We define Adjusted EBITDA as profit/(loss) for the period,
before income tax expense/(benefit), finance costs and income,
depreciation and amortization, impairment of withholding tax
receivables, business combination transaction costs, impairment of
property, plant and equipment and related prepaid land rent on the
decommissioning of sites, net (profit)/loss on sale of assets,
share-based payment (credit)/expense, insurance claims, listing
costs and certain other items that management believes are not
indicative of the core performance of our business. The most
directly comparable IFRS measure to Adjusted EBITDA is our
profit/(loss) for the period.
Segment Adjusted EBITDA (defined as profit/(loss) for the
period, before income tax expense/(benefit), finance costs and
income, depreciation and amortization, impairment of withholding
tax receivables, business combination transaction costs, impairment
of property, plant and equipment and related prepaid land rent on
the decommissioning of sites, net (profit)/loss on sale of assets,
share-based payment (credit)/expense, insurance claims, costs
relating to this offering and certain other items that management
believes are not indicative of the core performance of its
business)) to assess the performance of the business.
We define Adjusted EBITDA Margin as Adjusted EBITDA divided by
revenue for the applicable period, expressed as a percentage.
We believe that Adjusted EBITDA is an indicator of the operating
performance of our core business. We believe Adjusted EBITDA and
Adjusted EBITDA Margin, as defined above, are useful to investors
and are used by our management for measuring profitability and
allocating resources, because they exclude the impact of certain
items which have less bearing on our core operating performance. We
believe that utilizing Adjusted EBITDA and Adjusted EBITDA Margin
allows for a more meaningful comparison of operating fundamentals
between companies within our industry by eliminating the impact of
capital structure and taxation differences between the
companies.
Adjusted EBITDA measures are frequently used by securities
analysts, investors and other interested parties in their
evaluation of companies comparable to us, many of which present an
Adjusted EBITDA-related performance measure when reporting their
results.
Adjusted EBITDA and Adjusted EBITDA Margin are used by different
companies for differing purposes and are often calculated in ways
that reflect the circumstances of those companies. You should
exercise caution in comparing Adjusted EBITDA and Adjusted EBITDA
Margin as reported by us to Adjusted EBITDA and Adjusted EBITDA
Margin as reported by other companies. Adjusted EBITDA and Adjusted
EBITDA Margin are unaudited and have not been prepared in
accordance with IFRS.
Adjusted EBITDA and Adjusted EBITDA Margin are not measures of
performance under IFRS and you should not consider Adjusted EBITDA
or Adjusted EBITDA Margin as an alternative to profit/(loss) for
the period or other financial measures determined in accordance
with IFRS.
Adjusted EBITDA and Adjusted EBITDA Margin have limitations as
analytical tools, and you should not consider them in isolation.
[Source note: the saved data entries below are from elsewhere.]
Lemma efs_loop (self : EvaluateFinalSamples.t) (pixel : uint2) :
  inFrame (EvaluateFinalSamples.frameDim self) pixel ->
  slotsFit (EvaluateFinalSamples.frameDim self)
    (EvaluateFinalSamples.numRestirPasses self) ->
  forall (n : nat) (i : Z) (e : Z -> EvalContext.t) (f : Z -> FinalSample.t)
         (h : Z -> HitInfo.t),
    0 <= i -> i + Z.of_nat n <= EvaluateFinalSamples.numRestirPasses self ->
    (forall k, i <= k < EvaluateFinalSamples.numRestirPasses self ->
        e (finalSlot self pixel k)
        = EvaluateFinalSamples.resEvalContext self (finalSlot self pixel k)) ->
    exists e' f' h',
      loopRange_from n i (EvaluateFinalSamples.processPass pixel)
        (EvaluateFinalSamples.with_buffers e f h self)
      = EvaluateFinalSamples.with_buffers e' f' h' self
      /\ (forall k, i <= k < i + Z.of_nat n ->
             f' (finalSlot self pixel k) = passFinalSample self pixel k)
      /\ (forall j, (forall k, i <= k < i + Z.of_nat n ->
                       j <> finalSlot self pixel k) ->
             f' j = f j).
Proof.
  intros Hin Hfit.
  induction n as [| n IH]; intros i e f h Hi Hn He.
  - exists e, f, h. cbn [loopRange_from]. split; [reflexivity |].
    split; [intros k Hk; lia | intros; reflexivity].
  - rewrite Nat2Z.inj_succ in Hn |- *. cbn [loopRange_from].
    set (slot := finalSlot self pixel i).
    assert (Estep :
      exists e1 f1 h1,
        EvaluateFinalSamples.processPass pixel i
          (EvaluateFinalSamples.with_buffers e f h self)
        = EvaluateFinalSamples.with_buffers e1 f1 h1 self
        /\ f1 slot = passFinalSample self pixel i
        /\ (forall j, j <> slot -> f1 j = f j /\ e1 j = e j)).
    { unfold passFinalSample.
      unfold EvaluateFinalSamples.processPass.
      cbn [EvaluateFinalSamples.with_buffers
           EvaluateFinalSamples.resEvalContext
           EvaluateFinalSamples.finalSamples
           EvaluateFinalSamples.finalPrimaryHits
           EvaluateFinalSamples.reservoirs EvaluateFinalSamples.frameDim
           EvaluateFinalSamples.numRestirPasses EvaluateFinalSamples.lights
           EvaluateFinalSamples.kUseVisibility
           EvaluateFinalSamples.kReuseVisibility EvaluateFinalSamples.kUnbiased
           EvaluateFinalSamples.kMaxHistoryLength
           EvaluateFinalSamples.kDebugOutput EvaluateFinalSamples.debugOutput
           EvaluateFinalSamples.frameIndex].
      fold (finalSlot self pixel i). fold slot.
      eexists _, _, _. split; [reflexivity |]. split.
      - rewrite !upd_same. unfold slot. rewrite (He i ltac:(lia)).
        unfold EvaluateFinalSamples.evalPathIncidentRadiance.
        cbn [EvaluateFinalSamples.with_buffers EvaluateFinalSamples.lights
             EvaluateFinalSamples.kUseVisibility].
        reflexivity.
      - intros j Hj. split; apply upd_other; exact Hj. }
    destruct Estep as (e1 & f1 & h1 & E1 & Hf1 & Hother).
    rewrite E1.
    assert (Hdistinct : forall k, i < k < EvaluateFinalSamples.numRestirPasses self ->
               finalSlot self pixel k <> slot).
    { intros k Hk E. unfold slot, finalSlot in E.
      destruct (getPixelIndexInPass_injective _ _ pixel pixel k i Hfit Hin
                  Hin ltac:(lia) ltac:(lia) E) as [_ Eki].
      lia. }
    destruct (IH (i + 1) e1 f1 h1 ltac:(lia) ltac:(lia)) as
      (e' & f' & h' & E' & Hf' & Hkeep).
    { intros k Hk. destruct (Hother (finalSlot self pixel k)) as [_ He1].
      - apply Hdistinct. lia.
      - rewrite He1. apply He. lia. }
    exists e', f', h'. split; [exact E' |]. split.
    + intros k Hk. destruct (Z.eq_dec k i) as [-> | Hne].
      * rewrite Hkeep; [exact Hf1 |].
        intros k' Hk'. apply not_eq_sym. apply Hdistinct. lia.
      * apply Hf'. lia.
    + intros j Hj. rewrite Hkeep.
      * apply Hother. apply Hj. lia.
      * intros k Hk. apply Hj. lia.
Qed.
Some of these limitations are:
- they do not reflect interest expense, or the cash requirements
necessary to service interest or principal payments, on our
indebtedness;
- although depreciation and amortization are non-cash charges,
the assets being depreciated and amortized will often need to be
replaced in the future and Adjusted EBITDA and Adjusted EBITDA
Margin do not reflect any cash requirements that would be required
for such replacements;
- some of the items we eliminate in calculating Adjusted EBITDA
and Adjusted EBITDA Margin reflect cash payments that have less
bearing on our core operating performance, but that impact our
operating results for the applicable period; and
- the fact that other companies in our industry may calculate
Adjusted EBITDA and Adjusted EBITDA Margin differently than we do,
which limits their usefulness as comparative measures.
Accordingly, prospective investors should not place undue
reliance on Adjusted EBITDA or Adjusted EBITDA Margin.
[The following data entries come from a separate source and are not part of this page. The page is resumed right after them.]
(** ** errors.Is and the fault classification *)

(** Induction over errors, through the lists of joined errors. *)
Lemma error_induction (P : error -> Prop) :
  (forall c, P (StatusError c)) ->
  (forall msg, P (ErrorString msg)) ->
  (forall msg err, P err -> P (WrapError msg err)) ->
  (forall errs, Forall P errs -> P (JoinError errs)) ->
  forall err, P err.
Proof.
  intros Hstatus Hstring Hwrap Hjoin.
  fix IH 1. intros [ c | msg | msg err | errs ].
  - apply Hstatus.
  - apply Hstring.
  - apply Hwrap, IH.
  - apply Hjoin. induction errs as [ | e errs IHerrs ]; constructor.
    + apply IH.
    + exact IHerrs.
Qed.

(** [errors.Is] on a join is [errors.Is] on one of the joined errors. *)
Lemma errors_Is_join (errs : list error) (target : StatusCode) :
  errors_Is (JoinError errs) target = existsb (fun e => errors_Is e target) errs.
Proof.
  cbn [errors_Is]. induction errs as [ | e errs IH ]; [ reflexivity | ].
  cbn [existsb]. now rewrite <- IH.
Qed.

(** [errors.Is] decides the unwrapping relation. *)
Lemma errors_Is_Unwraps (err : error) (target : StatusCode) :
  errors_Is err target = true <-> Unwraps err (StatusError target).
Proof.
  split.
  - induction err as [ c | msg | msg err IH | errs IH ] using error_induction.
    + cbn [errors_Is]. intros E. apply Z.eqb_eq in E. subst. constructor.
    + discriminate.
    + cbn [errors_Is]. intros E. constructor. now apply IH.
    + rewrite errors_Is_join, existsb_exists. intros (e & Hin & E).
      rewrite Forall_forall in IH.
      apply Unwraps_join with e; [ exact Hin | now apply IH ].
  - intros Hu. remember (StatusError target) as t eqn:Et.
    induction Hu as [ e | msg err e Hu IH | errs err e Hin Hu IH ]; subst.
    + cbn [errors_Is]. apply Z.eqb_refl.
    + cbn [errors_Is]. now apply IH.
    + rewrite errors_Is_join, existsb_exists. exists err. split; [ exact Hin | now apply IH ].
Qed.
(** The call is not a write whose origin file carries a source map. *)
Definition withoutMap (c : Call) : bool :=
  match c with
  | CallWrite _ (Some f) _ _ =>
      match sourceMapBuilder f with Some _ => false | None => true end
  | _ => true
  end.

(** The table of the writer is in order: no line behind the current one has
    an entry, the entries of the current line lie left of the current column,
    and the columns of every line are strictly ascending. *)
Definition ordered (w : SourceMapWriter.t) : Prop :=
  let b := SourceMapWriter._sourceMapBuilder w in
  (∀ j, SourceMapWriter._currentLine w < j → lineMappings b j = [])
  ∧ (∀ e, e ∈ lineMappings b (SourceMapWriter._currentLine w) →
          column e < SourceMapWriter._currentColumn w)
  ∧ (∀ j, ascending (column <$> lineMappings b j) = true).

(** The stream after the chunks were written one after the other;
    [None] when one of the writes raises. *)
Fixpoint writeAll (s : BufferStream.t) (chunks : list BufferStream.Buffer)
    : option BufferStream.t :=
  match chunks with
  | [] => Some s
  | chunk :: chunks' => s1 ← BufferStream._write s chunk; writeAll s1 chunks'
  end.

(** The bytes that the stream holds: the first [length] cells of its
    buffer. *)
Definition written (s : BufferStream.t) : BufferStream.Buffer :=
  take (Z.to_nat (BufferStream._length s)) (BufferStream._buffer s).

(** Following the specification's words ("if the immediately preceding
    emitted entry on this output line already has [generatedColumn ==
    newColumn], replace it"): [e] is pushed onto the line [l], in place of
    the last entry of [l] if that one has the column of [e]. *)
Definition pushReplace (l : list Mapping) (e : Mapping) : list Mapping :=
  (if SourceMapWriter.lastColumnIs l (column e) then removelast l else l) ++ [e].

(** The entries [es] pushed that way, one after the other. *)
Definition pushAll (l es : list Mapping) : list Mapping := fold_left pushReplace es l.

(** The number of the path [p] in the sources list of [b]: the index of its
    first occurrence, -1 if the list does not hold it. *)
Definition numberOf (b : SourceMapBuilder) (p : option string) : Z :=
  match indexOf p (sources b) with
  | Some k => Z.of_nat k
  | None => -1
  end.

(** Following the specification's words: the entries of an origin line that
    are spliced in.  On the [first] scanned line the entries whose column
    precedes the origin column [sc] are skipped; on the [last] scanned line
    the entries from the first one on whose column is at or behind [bound]
    are left out. *)
Fixpoint window (first last : bool) (sc bound : Z) (es : list Mapping) : list Mapping :=
  match es with
  | [] => []
  | m :: es' =>
      if first && (column m <? sc) then window first last sc bound es'
      else if last && (bound <=? column m) then []
      else m :: window first last sc bound es'
  end.

(** The entries that the map of the file [f] holds for its line [sl], and
    the path that the source number of such an entry stands for; a file
    without a map has none. *)
Definition originLine (f : File) (sl : Z) : list Mapping :=
  match sourceMapBuilder f with
  | Some sm => lineMappings sm sl
  | None => []
  end.

Definition originSource (f : File) (m : Mapping) : option string :=
  match sourceMapBuilder f with
  | Some sm => sourceAt (sources sm) (sourceIndex m)
  | None => None
  end.

(** The copy of the origin entry [m] in the composed map [b']: rebased from
    the origin column [sc] to the generated column [cc], with the number that
    the path of its source has in [b'], and with its original line, column
    and name. *)
Definition copyTo (f : File) (b' : SourceMapBuilder) (sc cc : Z) (m : Mapping) : Mapping :=
  copyOf m (column m - sc + cc) (numberOf b' (originSource f m)).

(** What one line head leaves on its generated line: the line-head entry for
    the file [f] at the generated column [cc], mapped to [sl]:[sc], and
    behind it the copies of the entries in the window of the origin line
    [sl], each pushed in place of its predecessor when it has the same
    column. *)
Definition emission (f : File) (b' : SourceMapBuilder) (first last : bool)
    (bound cc sl sc : Z) : list Mapping :=
  pushAll [lineHead cc (numberOf b' (Some (originPath f))) sl sc]
    (copyTo f b' sc cc <$> window first last sc bound (originLine f sl)).















(** ** Inputs of the examples *)

(** A file without a source map of its own. *)
Definition leafFile (p d : option string) : File :=
  {| srcPath := p; destPath := d; sourceMapBuilder := None |}.

Definition fileA : File := leafFile (Some "a.js") None.
Definition target : File := leafFile (Some "out.js") None.

(** The text "abc\ndef". *)
Definition abc_def : string := "abc" +:+ String LF "def".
We believe that it is important to measure the free cash flows
we have generated from operations, after accounting for the cash
cost of funding and recurring capital expenditure required to
generate those cash flows. In this respect, we monitor RLFCF which
we define as cash from operations, before certain items of income
or expenditure that management believes are not indicative of the
core performance of our business (to the extent that these items of
income and expenditure are included within cash flow from operating
activities), and after taking into account loss allowances on trade
receivables, impairment of inventory, net working capital
movements, net interest paid or received, withholding tax, income
taxes paid, lease payments made, maintenance capital expenditures,
and routine corporate capital expenditures.
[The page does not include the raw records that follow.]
Fixpoint expression (fuel : nat) (p : parser) (minPrecedence : Z) : res parser :=
  match fuel with
  | O => OutOfFuel
  | S f =>
      let p := set_depth p (p_depth p + 1) in
      if MaxNestingDepth <? p_depth p
      then at_tok p "this filter expression nests more than %d levels deep, which is past what any backend will evaluate; simplify it" [FInt MaxNestingDepth]
      else
        let! p := prefix f p in
        let! p := infix f p minPrecedence in
        Done (set_depth p (p_depth p - 1))
  end

with infix (fuel : nat) (p : parser) (minPrecedence : Z) : res parser :=
  match fuel with
  | O => OutOfFuel
  | S f =>
      let! (precedence, consume) := peekOperator p in
      if (precedence =? 0) || (precedence <=? minPrecedence) then Done p
      else let! p := consume_with f p precedence consume in infix f p minPrecedence
  end

(** The calls [consume(precedence)] can make. *)
with consume_with (fuel : nat) (p : parser) (precedence : Z) (k : consumer) : res parser :=
  match fuel with
  | O => OutOfFuel
  | S f =>
      match k with
      | c_nil => Done p
      | c_binary => binary f p precedence
      | c_isOperator => isOperator f p precedence
      | c_inList => inListNegated f p false
      | c_like => likeNegated f p precedence false
      | c_between => betweenNegated f p false
      | c_negatedOperator => negatedOperator f p precedence
      end
  end

with binary (fuel : nat) (p : parser) (precedence : Z) : res parser :=
  match fuel with
  | O => OutOfFuel
  | S f =>
      let op := lower_text p in
      let! p := advance p in
      let! p := expression f p precedence in
      Done (take2_push p (Binary op))
  end

with isOperator (fuel : nat) (p : parser) (precedence : Z) : res parser :=
  match fuel with
  | O => OutOfFuel
  | S f =>
      let! p := advance p in
      let negated := keyword (p_tok p) "not" in
      let! p := if negated then advance p else Done p in
      if keyword (p_tok p) "distinct"
      then at_tok p "is distinct from is not accepted in a filter expression; write is or is not" []
      else
        let! p := expression f p precedence in
        Done (take2_push p (Is negated))
  end

with negatedOperator (fuel : nat) (p : parser) (precedence : Z) : res parser :=
  match fuel with
  | O => OutOfFuel
  | S f =>
      let pos := t_pos (p_tok p) in
      let! p := advance p in
      if keyword (p_tok p) "in" then inListNegated f p true
      else if keyword (p_tok p) "like" then likeNegated f p precedence true
      else if keyword (p_tok p) "between" then betweenNegated f p true
      else if keyword (p_tok p) "null"
      then errAt pos "not null is not accepted after a value in a filter expression; write is not null" []
      else errAt pos "not may negate in, like or between here, but %s follows it" [describe (p_tok p)]
  end

with likeNegated (fuel : nat) (p : parser) (precedence : Z) (negated : bool) : res parser :=
  match fuel with
  | O => OutOfFuel
  | S f =>
      let! p := advance p in
      let! p := expression f p precedence in
      if keyword (p_tok p) "escape" then
        let! p := advance p in
        let! _ := check_escape p in
        let! p := consumeLiteral p in
        Done (take3_push p (λ left pattern escape, Like negated left pattern (Some escape)))
      else Done (take2_push p (λ left pattern, Like negated left pattern None))
  end

with betweenNegated (fuel : nat) (p : parser) (negated : bool) : res parser :=
  match fuel with
  | O => OutOfFuel
  | S f =>
      let! p := advance p in
      let! p := expression f p precedenceAnd in
      if negb (keyword (p_tok p) "and")
      then at_tok p "between needs an and before its upper bound, but %s follows" [describe (p_tok p)]
      else
        let! p := advance p in
        let! p := expression f p precedenceAnd in
        Done (take3_push p (Between negated))
  end

with prefix (fuel : nat) (p : parser) : res parser :=
  match fuel with
  | O => OutOfFuel
  | S f =>
      let tok := p_tok p in
      if tok_is tok "-" || tok_is tok "+" then
        let sign := t_text tok in
        let! p := advance p in
        let! p := expression f p precedenceUnary in
        Done (pop_push p (Unary sign))
      else if tok_is tok "~"
      then at_tok p "~ is a bit operator, which a filter expression may not use" []
      else if tok_is tok "(" then
        let! p := advance p in
        if keyword (p_tok p) "select"
        then at_tok p "a filter expression may not read rows itself; it sees only the row it is applied to" []
        else
          let! p := expression f p precedenceLowest in
          let! p := expect p ")" "a closing parenthesis" in
          Done (pop_push p Paren)
      else if keyword tok "not" then
        let! p := advance p in
        let! p := expression f p precedenceNot in
        Done (pop_push p (Unary "not"))
      else if keyword tok "case" then caseExpression f p
      else if is_kind tokenParam tok then consumeLiteral p
      else if is_kind tokenString tok || is_kind tokenNumber tok || is_kind tokenBlob tok
      then consumeLiteral p
      else if is_kind tokenQuotedIdent tok then column p (t_text tok) (t_pos tok)
      else if is_kind tokenIdent tok then identifier f p
      else at_tok p "a filter expression cannot start a value with %s" [describe tok]
  end

with identifier (fuel : nat) (p : parser) : res parser :=
  match fuel with
  | O => OutOfFuel
  | S f =>
      let word := lower_text p in
      match assoc word rejectedKeywords with
      | Some reason => at_tok p "%s" [FText reason]
      | None =>
          if mem word ["null"; "true"; "false"]
          then advance (push p (Literal (literalKindOf (p_tok p)) (t_text (p_tok p))))
          else if String.eqb word "case" then caseExpression f p
          else if mem word infixWords
          then at_tok p "a filter expression cannot start a value with %s" [describe (p_tok p)]
          else
            let name := t_text (p_tok p) in
            let pos := t_pos (p_tok p) in
            let! p := advance p in
            if tok_is (p_tok p) "(" then call_with (λ p, callArgs f p word 0) p word pos
            else namedColumn p name pos
      end
  end

(** The argument loop of [call]. *)
with callArgs (fuel : nat) (p : parser) (name : string) (count : Z) : res (Z * parser) :=
  match fuel with
  | O => OutOfFuel
  | S f =>
      if tok_is (p_tok p) ")" then Done (count, p)
      else
        let! p := if 0 <? count then expect p "," "a comma between arguments" else Done p in
        let isTime := mem name timeFunctions in
        let! p := if isTime then timeArgument f p else expression f p precedenceLowest in
        if isTime && negb (tok_is (p_tok p) ",") && negb (tok_is (p_tok p) ")")
        then at_tok p time_builds_value [describe (p_tok p)]
        else if is_kind tokenEOF (p_tok p)
        then at_tok p "the arguments of %s are never closed" [FText name]
        else callArgs f p name (count + 1)
  end

with timeArgument (fuel : nat) (p : parser) : res parser :=
  match fuel with
  | O => OutOfFuel
  | S f =>
      let signed := tok_is (p_tok p) "-" || tok_is (p_tok p) "+" in
      let sign := if signed then t_text (p_tok p) else "" in
      let! p := if signed then advance p else Done p in
      if signed && negb (is_kind tokenNumber (p_tok p))
      then at_tok p "only a number may carry a sign in the arguments of a date or time function" []
      else match t_kind (p_tok p) with
      | tokenString | tokenNumber | tokenParam =>
          let! p := consumeLiteral p in
          Done (if String.eqb sign "" then p else pop_push p (Unary sign))
      | tokenQuotedIdent => column p (t_text (p_tok p)) (t_pos (p_tok p))
      | tokenIdent =>
          let word := lower_text p in
          if String.eqb word "null"
          then advance (push p (Literal LiteralNull (t_text (p_tok p))))
          else match assoc word rejectedKeywords with
          | Some reason => at_tok p "%s" [FText reason]
          | None =>
              if String.eqb word "case" || mem word infixWords
              then at_tok p time_builds_value [describe (p_tok p)]
              else
                let name := t_text (p_tok p) in
                let pos := t_pos (p_tok p) in
                let! p := advance p in
                if negb (tok_is (p_tok p) "(") then namedColumn p name pos
                else if negb (mem word timeFunctions)
                then errAt pos "a date or time function takes a moment or a modifier, not the result of %s; compute the value and bind it as a ? argument" [FText word]
                else call_with (λ p, callArgs f p word 0) p word pos
          end
      | _ => at_tok p "a date or time function takes a literal, a ? argument, a column, or another date or time function — not a computed expression, whose result could name the server's clock" []
      end
  end

with caseExpression (fuel : nat) (p : parser) : res parser :=
  match fuel with
  | O => OutOfFuel
  | S f =>
      let! p := advance p in
      let! (operand, p) :=
        (if negb (keyword (p_tok p) "when")
         then let! p := expression f p precedenceLowest in Done (pop p)
         else Done (None, p)) in
      if negb (keyword (p_tok p) "when")
      then at_tok p "case needs at least one when in a filter expression, but %s follows" [describe (p_tok p)]
      else
        let! (branches, p) := caseBranches f p [] in
        let! (els, p) :=
          (if keyword (p_tok p) "else"
           then let! p := advance p in let! p := expression f p precedenceLowest in Done (pop p)
           else Done (None, p)) in
        if negb (keyword (p_tok p) "end")
        then at_tok p "case needs an end in a filter expression, but %s follows" [describe (p_tok p)]
        else let! p := advance p in Done (push p (Case operand branches els))
  end

(** The [when] loop of [caseExpression]. *)
with caseBranches (fuel : nat) (p : parser) (acc : list (Node * Node)) : res (list (Node * Node) * parser) :=
  match fuel with
  | O => OutOfFuel
  | S f =>
      if keyword (p_tok p) "when" then
        let! p := advance p in
        let! p := expression f p precedenceLowest in
        if negb (keyword (p_tok p) "then")
        then at_tok p "each when of a case needs a then, but %s follows" [describe (p_tok p)]
        else
          let! p := advance p in
          let! p := expression f p precedenceLowest in
          match take p 2 with
          | ([w; t], p) => caseBranches f p (acc ++ [(w, t)])
          | (_, p) => caseBranches f p acc
          end
      else Done (acc, p)
  end.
We believe RLFCF is useful to investors because it is also used
by our management for measuring our operating performance,
profitability and allocating resources. While Adjusted EBITDA
provides management with a basis for assessing its current
operating performance, in order to assess the long-term,
sustainable operating performance of our business through an
understanding of the funds generated from operations, we also take
into account our capital structure and the taxation environment
(including withholding tax implications), as well as the impact of
non- discretionary maintenance capital expenditures and routine
corporate capital expenditures, to derive RLFCF. RLFCF provides
management with a metric through which to measure how the
underlying cash generation of the business by further adjusting for
expenditures that are non-discretionary in nature (such as interest
paid and income taxes paid), as well as certain non-cash items that
impact profit/(loss) in any particular period.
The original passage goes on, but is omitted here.